It's been said that everything God uses, he must first reduce to nothing. Prayer is God's wrecking ball. Through diligent and consistent communion, God strips away the pride we have in our abilities and talents, the pride we have even in our own spirituality. He takes our complicated facades of faith and reduces them to rubble, rebuilding them into something seemingly too simple for human achievement — bringing us to, well, the faith of a child.

As we pray and meditate upon the mirror of God's Word, we're forced to face ourselves. We're forced to seek God's solutions and to examine situations by God's standards and not our own. We're forced to decide, when we unbow our heads, whether we will also unbow our wills, or whether, to borrow from Oswald Chambers, we will leave our "i am" submitted to the great "I Am."

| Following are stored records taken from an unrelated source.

Lemma name_error_inv us udp edns A csoa a es c R : inv a es c -> last_section S_ANSWER c -> valid_name A ->
  apost P (name_error us queryts udp edns (wire A) csoa) a (fun _ a' => exists es' c', step a es c a' es' c') R.
Proof.
  intros I [Hlast1 Hlast2] HA. unfold name_error. apply apost_bind.
  apply (apost_mono P _ _ (fun _ a' => exists es' c', step a es c a' es' c') _ R); [| |done].
  2: { intros [] a1 (es1 & c1 & S1). eapply apost_mono; [apply opt_inv, S1| |done].
       intros [] a2 (c2 & S2 & _). exists es1, c2. by eapply step_trans. }
  destruct (csoa =? cundef)%Z; [apply apost_ret; exists es, c; by apply step_refl|].
  apply apost_bind. eapply apost_defined; [apply rhnsegcnt_wire, HA|].
  case_match; [|apply apost_ret; exists es, c; by apply step_refl].
  apply apost_bind. eapply apost_defined; [apply skipsegs_wire, HA|]. set (B := drop _ A). assert (HB : valid_name B) by by apply valid_drop.
  apply apost_bind. eapply apost_mono; [apply (ask_post _ a es c (fun o => forall cent, o = Some cent -> W B cent /\ servable cent)); [done|]| |done].
  { intros e He. by apply lookup_ok. }
  intros o a1 (S1 & _ & _ & Ho). destruct o as [cent|]; [|apply apost_ret; by exists es, c].
  destruct (positive (getrrset cent T_SOA)) as [set|] eqn:Eset; [|apply apost_ret; by exists es, c].
  destruct (Ho cent eq_refl) as [HW Hse]. eapply apost_mono; [eapply (add_soas_inv udp B cent set HW Hse); [by apply positive_some|apply S1|done|done]| |done].
  intros [] a2 (es2 & c2 & S2 & _). exists es2, c2. by eapply step_trans.
Qed.

(** ** Names for the authority section *)

Lemma authority_for_post A cent rretp a es c R : inv a es c -> V A cent -> servable cent ->
  apost P (authority_for cent rretp) a (fun o a' => step a es c a' es c /\ forall c' set, o = Some (c', set) ->
    servable c' /\ getrrset c' rretp = Some set /\ exists B, V B c' \/ W B c') R.
Proof.
  intros I HV Hse. unfold authority_for. destruct (positive (getrrset cent rretp)) as [set|] eqn:Eset.
  { apply apost_ret. split; [by apply step_refl|]. intros c' set' [= <- <-]. split_and!; [done|by apply positive_some|]. exists A. by left. }
  destruct (se_name _ Hse) as (N & HN & ->). apply apost_bind. eapply apost_defined; [apply rhnsegcnt_wire, HN|].
  apply apost_bind. apply (apost_mono P _ _ (fun nm a' => a' = a /\ exists B, valid_name B /\ nm = wire B) _ R); [| |done].
  { case_match; [|apply apost_ret; split; [done|by exists N]]. eapply apost_defined; [apply skipsegs_wire, HN|].
    split; [done|]. eexists. split; [by apply valid_drop|done]. }
  intros nm a' (-> & B & HB & ->). apply apost_bind.
  assert (Hlook : forall B, valid_name B -> forall e, P e -> exists x e', lookup_copy (wire B) e = Some (x, e') /\ P e' /\
    (forall cent, x = Some cent -> W B cent /\ servable cent)) by (intros; by apply lookup_ok).
  eapply apost_mono; [apply (ask_post _ a es c _ R I (Hlook B HB))| |done].
  intros o a1 (S1 & _ & _ & Ho). destruct (o ≫= _) as [[c' set]|] eqn:Eo.
  { apply apost_ret. split; [done|]. intros ? ? [= <- <-]. destruct o as [c1|]; [|done]. destruct (Ho c1 eq_refl) as [HW1 Hs1]. cbn in Eo.
    destruct (positive (getrrset c1 rretp)) eqn:E1; [|done]. cbn in Eo. injection Eo as <- <-.
    split_and!; [done|by apply positive_some|]. exists B. by right. }
  case_match; [|by apply apost_ret]. apply apost_bind.
  eapply apost_mono; [apply (ask_post _ a1 es c (fun o => forall nm, o = Some nm -> exists B, valid_name B /\ nm = wire B)); [apply S1|]| |done].
  { intros e He. by apply owner_ok. }
  intros nm a2 (S2 & _ & _ & Hnm). destruct nm as [nm|]; [|by apply apost_ret; split; [eapply step_trans|]].
  destruct (Hnm nm eq_refl) as (B' & HB' & ->). apply apost_bind.
  eapply apost_mono; [apply (ask_post _ a2 es c _ R (st_inv _ _ _ _ _ _ S2) (Hlook B' HB'))| |done].
  intros o' a3 (S3 & _ & _ & Ho'). apply apost_ret. split; [eapply step_trans; [exact S1|by eapply step_trans]|].
  intros c' set. destruct o' as [c1|]; [|done]. destruct (Ho' c1 eq_refl) as [HW1 Hs1]. cbn.
  destruct (getrrset c1 rretp) eqn:E1; [|done]. intros [= <- <-]. split_and!; [done|done|]. exists B'. by right.
Qed.

Lemma add_ars_inv tp cent set B R ds : forall a es c, inv a es c -> servable cent -> getrrset cent tp = Some set ->
  (V B cent \/ W B cent) -> tp = T_NS \/ tp = T_SOA -> (forall d, d ∈ ds -> d ∈ rrs set) ->
  apost P (add_ars tp ds (PdnsdCent.qname cent) (ans_ttl set queryts)) a (fun _ a' => step a es c a' es c) R.
Proof.
  induction ds as [|d ds IH]; intros a es c I Hse Hset HVW Htp Hin; cbn [add_ars]; [by apply apost_ret, step_refl|].
  assert (Hd : d ∈ rrs set) by (apply Hin; by left).
  destruct (se_data _ Hse tp set d Hset Hd) as [(ps & Hsh & ->) Hlen]. destruct (se_name _ Hse) as (N & HN & Hnm). apply apost_bind.
  eapply apost_mono; [apply (add_ar_inv a es c); [done|done|..]| |done].
  - intros ->. by destruct Htp.
  - intros _. exists N. split_and!; [done|done|]. right. exists N, ps, B, cent. split_and!; [done..|]. by exists set.
  - intros [] a1 (S1 & _). eapply apost_mono; [apply (IH a1 es c); [apply S1|done|done|done|done|by intros; apply Hin; right]| |done].
    intros [] a2 S2. by eapply step_trans.
Qed.

Lemma rretp_ns_soa qtype cent : rretp_for qtype cent = T_NS \/ rretp_for qtype cent = T_SOA.
Proof. unfold rretp_for. case_match; [by right|by left]. Qed.

(** ** The answer section *)

(** The entries that answer a question: the one of the name asked for, and, as long
    as there are only aliases and recursion is desired, those of the names it is an
    alias of. *)
Inductive walk (rd : bool) (qtype : Z) : nat -> list (list byte) -> list (list (list byte) * dns_cent_t) -> Prop :=
  | walk_last hops A c : V A c ->
      (rd = false \/ no_alias_needed qtype c = true \/ getrrset c T_CNAME = None \/
       (exists r, getrrset c T_CNAME = Some r /\ rrs r = []) \/ hops = 0) -> walk rd qtype hops A [(A, c)]
  | walk_alias hops A c r B ds vs : V A c -> rd = true -> no_alias_needed qtype c = false -> getrrset c T_CNAME = Some r ->
      rrs r = wire B :: ds -> walk rd qtype hops B vs -> walk rd qtype (S hops) A ((A, c) :: vs).

Definition is_local (x : list (list byte) * dns_cent_t) : bool := has (PdnsdCent.flags x.2) DF_LOCAL.

(** All records of the entries that answer the question are there. *)
Definition complete (qtype : Z) (vs : list (list (list byte) * dns_cent_t)) (an : list rec) : Prop :=
  forall A c, (A, c) ∈ vs -> complete_for A c qtype an.

Lemma complete_for_mono A c qtype an an' : complete_for A c qtype an -> an `prefix_of` an' -> complete_for A c qtype an'.
Proof. intros Hc Hp tp set Htp Hset. eapply has_records_mono; [by apply Hc|done]. Qed.

(** The answer ends early, with an error code. *)
Definition ended (h : dns_hdr_t) (a' : ans) : Prop := exists es c, inv a' es c /\ c_qs c = qs /\ hdr_fixed h (a_hdr a') /\
  h_aa (a_hdr a') = h_aa h /\ h_rcode (a_hdr a') <> RC.OK.

Lemma cname_shape ps : shaped T_CNAME ps -> exists B, valid_name B /\ data ps = wire B.
Proof.
  intros ((L & HL & HF) & _). apply list_elem_of_singleton in HL as ->.
  inversion HF as [| | | |B ? ? HB HF'|]; subst. inversion HF'; subst. exists B. split; [done|]. unfold data. cbn. by rewrite app_nil_r.
Qed.

Lemma follow_post cent a R : servable cent ->
  apost P (follow_cname_chain cent) a (fun o a' => a' = a /\ match o with
    | None => getrrset cent T_CNAME = None \/ exists r, getrrset cent T_CNAME = Some r /\ rrs r = []
    | Some nm => exists r B ds, getrrset cent T_CNAME = Some r /\ rrs r = nm :: ds /\ valid_name B /\ nm = wire B end) R.
Proof.
  intros Hse. unfold follow_cname_chain. destruct (getrrset cent T_CNAME) as [r|] eqn:Er; [|apply apost_ret; split; [done|by left]].
  destruct (rrs r) as [|d ds] eqn:Ed; [apply apost_ret; split; [done|right; by exists r]|].
  destruct (se_data _ Hse T_CNAME r d Er) as [(ps & Hsh & ->) _]; [rewrite Ed; by left|]. destruct (cname_shape _ Hsh) as (B & HB & Hd).
  rewrite Hd in *. apply step_must; [apply Nat.leb_le, HB|]. apply apost_ret. split; [done|]. by exists r, B, ds.
Qed.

That is why we often say that prayer changes the prayer. It's in prayer that the Holy Spirit helps us to root out resistance and disobedience to God's will in our lives, and it's through prayer that the Spirit helps us to develop a deeper faith, a simple dependence on God. That dependence, then, becomes a faith declaration of God's ability to work in all of our circumstances. That dependence reminds us that it's not what we do for God, but as broken vessels before Him, it's what God does for us, and then through us.

Unbroken, we forget the arrogance surrounding the sin of prayerlessness. "Not to pray is not only to declare that there is nothing needed," wrote the prayer warrior E. M. Bounds, "but to admit to a non-realization of that need."

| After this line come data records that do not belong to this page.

(** A reply or none, the limit for UDP, the allocator and the cache. *)
Definition outcome : Type := option (dns_hdr_t * list byte) * option Z * list bool * E.

(** The label [error_reply]. The answer is large enough for the OPT record. *)
Definition error_reply (data : list byte) (res : Z) (udp : option Z) (m : list bool) (e : E) : option outcome :=
  id ← GETINT16 data 0;
  opcode ← (if 3 <=? length data then b ← data !! 2; Some (field_of (b2z b) 3 4) else Some OP_QUERY);
  let '(ok, m) := grant m in
  if negb ok then Some (None, udp, m, e) else
  let allocsz := sizeof_dns_msg_t + (if extended res then sizeof_opt_pseudo_rr else 0) in
  let a := Ans (mk_error_reply id opcode res) [] allocsz [] [] [] m [] e in
  '(_, a) ← (if extended res then add_opt_pseudo_rr udpbufsize res 0 0 a else Some (inr tt, a));
  Some (Some (a_hdr a, a_body a), udp, a_mallocs a, a_env a).

(** [*udp] after an OPT record. *)
Definition udp_limit (ep : edns_info_t) (udp : option Z) : option Z :=
  u ← udp; Some (if (UDP_BUFSIZE <? e_udpsize ep)%Z then Z.min udpbufsize (e_udpsize ep) else u).

(** What is known of the additional section of a query, or the code to reply with. *)
Definition scan_additional (data : list byte) (h : dns_hdr_t) (res : Z) (ptr sz : nat) (udp : option Z) : option (Z + bool * option Z) :=
  if (h_arcount h =? 0)%Z then Some (inr (false, udp)) else
  if (res =? RC.TRUNC)%Z then Some (inl RC.FORMAT) else
  '(res, numopt, ep) ← decode_query_additional (Z.to_nat (h_arcount h)) data ptr sz 0 no_edns;
  if negb ((res =? RC.OK)%Z || ((res =? RC.TRUNC)%Z && negb (h_tc h =? 0)%Z)) then Some (inl RC.FORMAT) else
  if numopt =? 0 then Some (inr (false, udp)) else
  if negb (e_version ep =? 0)%Z then Some (inl RC.BADVERS) else
  if negb (e_rcode ep =? 0)%Z then Some (inl RC.FORMAT) else
  Some (inr (true, udp_limit ep udp)).

(** The questions and the additional section. *)
Definition answer_query (data : list byte) (h : dns_hdr_t) (udp : option Z) (m : list bool) (r : list nat) (e : E) : option outcome :=
  '(res, ptr, sz, ql, m) ← decode_query data m;
  if (res =? RC.TRUNC)%Z && ((h_tc h =? 0)%Z || match ql with [] => true | _ => false end) then error_reply data RC.FORMAT udp m e else
  if negb (res =? RC.OK)%Z && negb (res =? RC.TRUNC)%Z then error_reply data res udp m e else
  add ← scan_additional data h res ptr sz udp;
  match add with
  | inl res => error_reply data res udp m e
  | inr (edns, udp) =>
      match ql with
      | [] => error_reply data RC.FORMAT udp m e
      | _ =>
          '(ans, m, e) ← compose_answer rnd_recs udpbufsize queryts udp edns ql (h_id h) (h_rd h) m r e;
          match ans with
          | None => error_reply data RC.SERVFAIL udp m e
          | Some a => Some (Some a, udp, m, e)
          end
      end
  end.

Definition process_query (data : list byte) (udp : option Z) (m : list bool) (r : list nat) (e : E) : option outcome :=
  if length data <? 2 then Some (None, udp, m, e) else
  if length data <? sizeof_dns_hdr_t then error_reply data RC.FORMAT udp m e else
  h ← get_hdr data;
  if negb (h_qr h =? QR_QUERY)%Z then Some (None, udp, m, e) else
  if negb (h_opcode h =? OP_QUERY)%Z then error_reply data RC.NOTSUPP udp m e else
  if negb (h_z h =? 0)%Z then error_reply data RC.FORMAT udp m e else
  if negb (h_rcode h =? RC.OK)%Z then Some (None, udp, m, e) else
  if negb (h_ancount h =? 0)%Z then error_reply data RC.FORMAT udp m e else
  if negb (h_nscount h =? 0)%Z then error_reply data RC.FORMAT udp m e else
  answer_query data h udp m r e.

(** The datagram that [udp_answer_thread] sends. *)
Definition udp_answer (data : list byte) (m : list bool) (r : list nat) (e : E) : option (option (list byte) * E) :=
  '(resp, udp, _, e) ← process_query data (Some UDP_BUFSIZE) m r e;
  match resp, udp with
  | Some (h, body), Some udpmaxrespsize =>
      let msg := hdr_bytes h ++ body in
      Some (Some (if (udpmaxrespsize <? zlen msg)%Z then take (Z.to_nat udpmaxrespsize) (hdr_bytes (with_tc 1 h) ++ body) else msg), e)
  | _, _ => Some (None, e)
  end.

(** What [tcp_answer_thread] writes: the length in 16 bits and the answer. *)
Definition tcp_answer (data : list byte) (m : list bool) (r : list nat) (e : E) : option (option (list byte) * E) :=
  '(resp, _, _, e) ← process_query data None m r e;
  match resp with
  | Some (h, body) => let msg := hdr_bytes h ++ body in Some (Some (PUTINT16 (zlen msg) ++ msg), e)
  | None => Some (None, e)
  end.

End Query.

(** ** Integers and names in a message *)

Lemma GETINT16_some msg p : p + 2 <= length msg -> exists z, GETINT16 msg p = Some z /\ (0 <= z < 2 ^ 16)%Z.
Proof.
  intros Hp. destruct (lookup_lt_is_Some_2 msg p) as [a Ha]; [lia|]. destruct (lookup_lt_is_Some_2 msg (S p)) as [b Hb]; [lia|].
  unfold GETINT16. rewrite Ha, Hb. eexists. split; [done|].
  pose proof (b2z_range a). pose proof (b2z_range b). rewrite lor_shift by lia. lia.
Qed.

Lemma GETINT16_range msg p z : GETINT16 msg p = Some z -> (0 <= z < 2 ^ 16)%Z /\ p + 2 <= length msg.
Proof.
  intros Hz. assert (p + 2 <= length msg).
  { unfold GETINT16 in Hz. destruct (msg !! p) as [a|]; [|done]. destruct (msg !! S p) as [b|] eqn:Eb; [|done].
    apply lookup_lt_Some in Eb. lia. }
  destruct (GETINT16_some msg p) as (z' & Hz' & Hr); [done|]. rewrite Hz in Hz'. injection Hz' as <-. done.
Qed.

Lemma name_at_bound msg p n ls : name_at msg p n ls -> 0 < n /\ p + n <= length msg.
Proof.
  intros (h & He & _). induction He as [pos Hb|pos b l h n ls Hb Hl Hv Ht He IH|pos b b' h n ls Hb Hr Hb' He IH].
  - apply lookup_lt_Some in Hb. lia.
  - lia.
  - apply lookup_lt_Some in Hb'. lia.
Qed.

(** ** What a query says *)

Definition question_at (msg : list byte) (p n : nat) (q : question) : Prop := exists m,
  name_at msg p m (qn_name q) /\ GETINT16 msg (p + m) = Some (qn_type q) /\ GETINT16 msg (p + m + 2) = Some (qn_class q) /\ n = m + 4.

Definition element (q : question) : dns_queryel_t := Query (qn_type q) (qn_class q) (wire (qn_name q)).

Lemma question_at_ok msg p n q : question_at msg p n q -> question_ok (element q) q /\ p + n <= length msg.
Proof.
  intros (m & Hn & Ht & Hc & ->). apply GETINT16_range in Ht as [Ht _], Hc as [Hc Hb].
  split; [constructor; try done; by eapply name_at_valid|lia].
Qed.

Lemma questions_ok msg p p' qs : seq_at (question_at msg) p p' qs -> Forall2 question_ok (map element qs) qs.
Proof. induction 1 as [|p n q x xs Hx _ IH]; constructor; [by eapply question_at_ok|done]. Qed.

Lemma question_at_det msg p n q n' q' : question_at msg p n q -> question_at msg p n' q' -> n = n' /\ q = q'.
Proof.
  destruct q as [l t c], q' as [l' t' c']. intros (m & Hn & Ht & Hc & ->) (m' & Hn' & Ht' & Hc' & ->). cbn in *.
  destruct (name_at_det _ _ _ _ _ _ Hn Hn') as [-> ->]. rewrite Ht in Ht'. rewrite Hc in Hc'.
  injection Ht' as <-. injection Hc' as <-. done.
Qed.

(** There is no readable name at [p]: the message ends before it does
    ([RC_TRUNC]) or it is none ([RC_FORMAT]). *)
Definition name_result (msg : list byte) (p : nat) (code : rc) : Prop :=
  decompress_name msg p (length msg - p) (buffer DNSNAMEBUFSIZE) = Some (NameError code).

(** The message ends before the question at [p] does. *)
Definition question_cut (msg : list byte) (p : nat) : Prop :=
  name_result msg p RC_TRUNC \/ exists m ls, name_at msg p m ls /\ length msg < p + m + 4.

Lemma name_result_none msg p code m ls : name_result msg p code -> name_at msg p m ls -> False.
Proof.
  intros Hr Hn. destruct (decompress_name_spec msg p (length msg - p) (buffer DNSNAMEBUFSIZE)) as (r & Hd & Hs); [by rewrite length_buffer|].
  unfold name_result in Hr. rewrite Hr in Hd. injection Hd as <-. destruct Hs as [_ Hs]. apply Hs in Hn as Hb. apply name_at_bound in Hn. lia.
Qed.

Lemma question_cut_none msg p n q : question_cut msg p -> ~ question_at msg p n q.
Proof.
  intros Hc Hq. pose proof (question_at_ok _ _ _ _ Hq) as [_ Hb]. destruct Hq as (m & Hn & _ & _ & ->).
  destruct Hc as [Hr|(m' & ls & Hn' & Hlt)]; [by eapply name_result_none|]. destruct (name_at_det _ _ _ _ _ _ Hn Hn'). lia.
Qed.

Our broken dependence on God is THE key element in prayer, said Norwegian theologian Ole Hallesby. He was not suggesting that we discipline ourselves more, rather that we cling to our own abilities less. Hallesby said prayer combines confessing our helplessness to God and then having faith in Christ to meet all our needs. He continued: "It is not intended that our faith should help Jesus to fulfill our supplications. He does not need any help; all he needs is access. Neither is it intended that our faith should draw Jesus into our distress, or make him interested in us, or solicitous on our behalf. He has long since cared for us."

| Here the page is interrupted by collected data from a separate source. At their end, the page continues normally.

(** C28: What the daemon answers is what it reads: the questions of any answer it
    composes are found again in it, and reading the answer section that
    follows them into an empty array of entries succeeds, if there is memory,
    and yields all its records of the types that are cached, under the
    same names and with the same data up to the case of letters. *)
Theorem answer_read_back rnd us ts udp edns ql qs id rd m r (e : E) h body m' e' flags ts' s :
  Forall2 question_ok ql qs -> P e -> compose_answer rnd us ts udp edns ql id rd m r e = Some (Some (h, body), m', e') ->
  Inv abi s -> mallocs s = [] ->
  let msg := hdr_bytes h ++ body in
  exists c p sz qs', composed (V := V) (W := W) ts qs id rd udp h body c /\ Forall2 same_question qs qs' /\
    decode_questions (length qs) msg sizeof_dns_hdr_t (length msg - sizeof_dns_hdr_t) [] [] = Some (RC.OK, p, sz, map element qs', []) /\
    post (rrs2cent abi msg flags ts' (length (c_an c)) (Scan p sz [] 0 no_edns)) s (fun '(code, st) s' =>
      code = RC.OK /\ undisturbed abi s s' /\ forall x, x ∈ c_an c -> PDNSD_NOT_CACHED_TYPE (r_type x) = false ->
        exists y, same_rec x y /\ recorded s' (sc_centa st) y).
Proof.
  intros Hq He Hrun I Hm msg. destruct (compose_answer_spec ts qs rnd us udp edns ql id rd m r e Hq He) as (o & m1 & e1 & Hrun' & _ & _ & Ho).
  rewrite Hrun in Hrun'. injection Hrun' as <- _ _. destruct (Ho h body eq_refl) as (c & Hc).
  destruct (co_out _ _ _ _ _ _ _ _ Hc) as [(p1 & p2 & p3 & S1 & S2 & _)]. rewrite (co_qs _ _ _ _ _ _ _ _ Hc) in S1. fold msg in S1, S2.
  destruct (questions_split _ _ _ _ S1) as (qs' & Sq & Fq). destruct (seq_at_split (rec_at msg) same_rec _ _ _ S2) as (rs & Sr & Fr).
  pose proof (Forall2_length _ _ _ Fq) as Lq. pose proof (Forall2_length _ _ _ Fr) as Lr.
  assert (Hl : sizeof_dns_hdr_t <= length msg) by (unfold msg; rewrite length_app, length_hdr_bytes; lia).
  destruct (decode_questions_spec msg (length qs) sizeof_dns_hdr_t (length msg - sizeof_dns_hdr_t) [] []) as (code & p & sz & ql' & m2 & Hd & Hsz & _ & Hm2 & Hdec); [lia|].
  destruct (decoded_whole msg (length qs) sizeof_dns_hdr_t code p ql' p1 qs' Hdec Sq (eq_sym Lq)) as (Hok & <- & ->).
  exists c, p1, sz, qs'. split; [done|]. split; [done|]. split; [by rewrite Hd, Hok, (Hm2 eq_refl)|].
  eapply post_mono; [apply (rrs2cent_loop_post abi msg flags ts' (length (c_an c)) s (Scan p1 sz [] 0 no_edns)); [done| |done]|].
  { constructor; [constructor|by intros ? ?%elem_of_nil]. }
  intros [code' st] s' (Q & _ & _ & _ & Hmem). destruct (Hmem Hm) as (_ & _ & Hsec).
  destruct (Hsec rs p2 Sr (eq_sym Lr)) as (-> & _ & _ & Hrec).
  { pose proof (co_an _ _ _ _ _ _ _ _ Hc) as Han. clear -Han Fr. induction Fr as [|x y xs ys Hxy _ IH]; [constructor|].
    apply Forall_cons in Han as [(_ & _ & Hsh & _) Han]. constructor; [|by apply IH]. right; right.
    rewrite <- (sr_type _ _ Hxy). eapply shaped_same; [done|apply Hxy]. }
  split; [done|]. split; [done|]. intros x Hx Ht. apply list_elem_of_lookup in Hx as [k Hk].
  destruct (Forall2_lookup_l _ _ _ _ _ Fr Hk) as (y & Hy & Hxy). exists y. split; [done|]. apply Hrec; [by eapply list_elem_of_lookup_2|].
  pose proof (co_an _ _ _ _ _ _ _ _ Hc) as Han. rewrite Forall_lookup in Han. destruct (Han k x Hk) as (_ & Hcl & _).
  split; [by rewrite <- (sr_type _ _ Hxy)|by rewrite <- (sr_class _ _ Hxy)].
Qed.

Prayer reminds us that our perspective is limited. Truth is not defined by what we see or what we feel, rather it is defined by God. In prayer, we're forced to view any attempt to live independently of God — to move away from God's reality — as foolish, and we're forced to call it what it truly is: sin. And in prayer we see that our sin is not a personality quirk, not a simple stumble, but is the very thing that destroyed our union with God. Like Jacob at Jabbok, many of us would prefer to wrestle with God, rather than simply surrendering to Him. Are you abandoned to God or are you still deciding? May the rush of God's wrecking ball find you on your knees.

 


 

John Calvin's 4 Rules of Prayer

God should be approached:

#1 reverently

#2 with a contrite heart

#3 with all rights relinquished

#4 with a confident hope in Him.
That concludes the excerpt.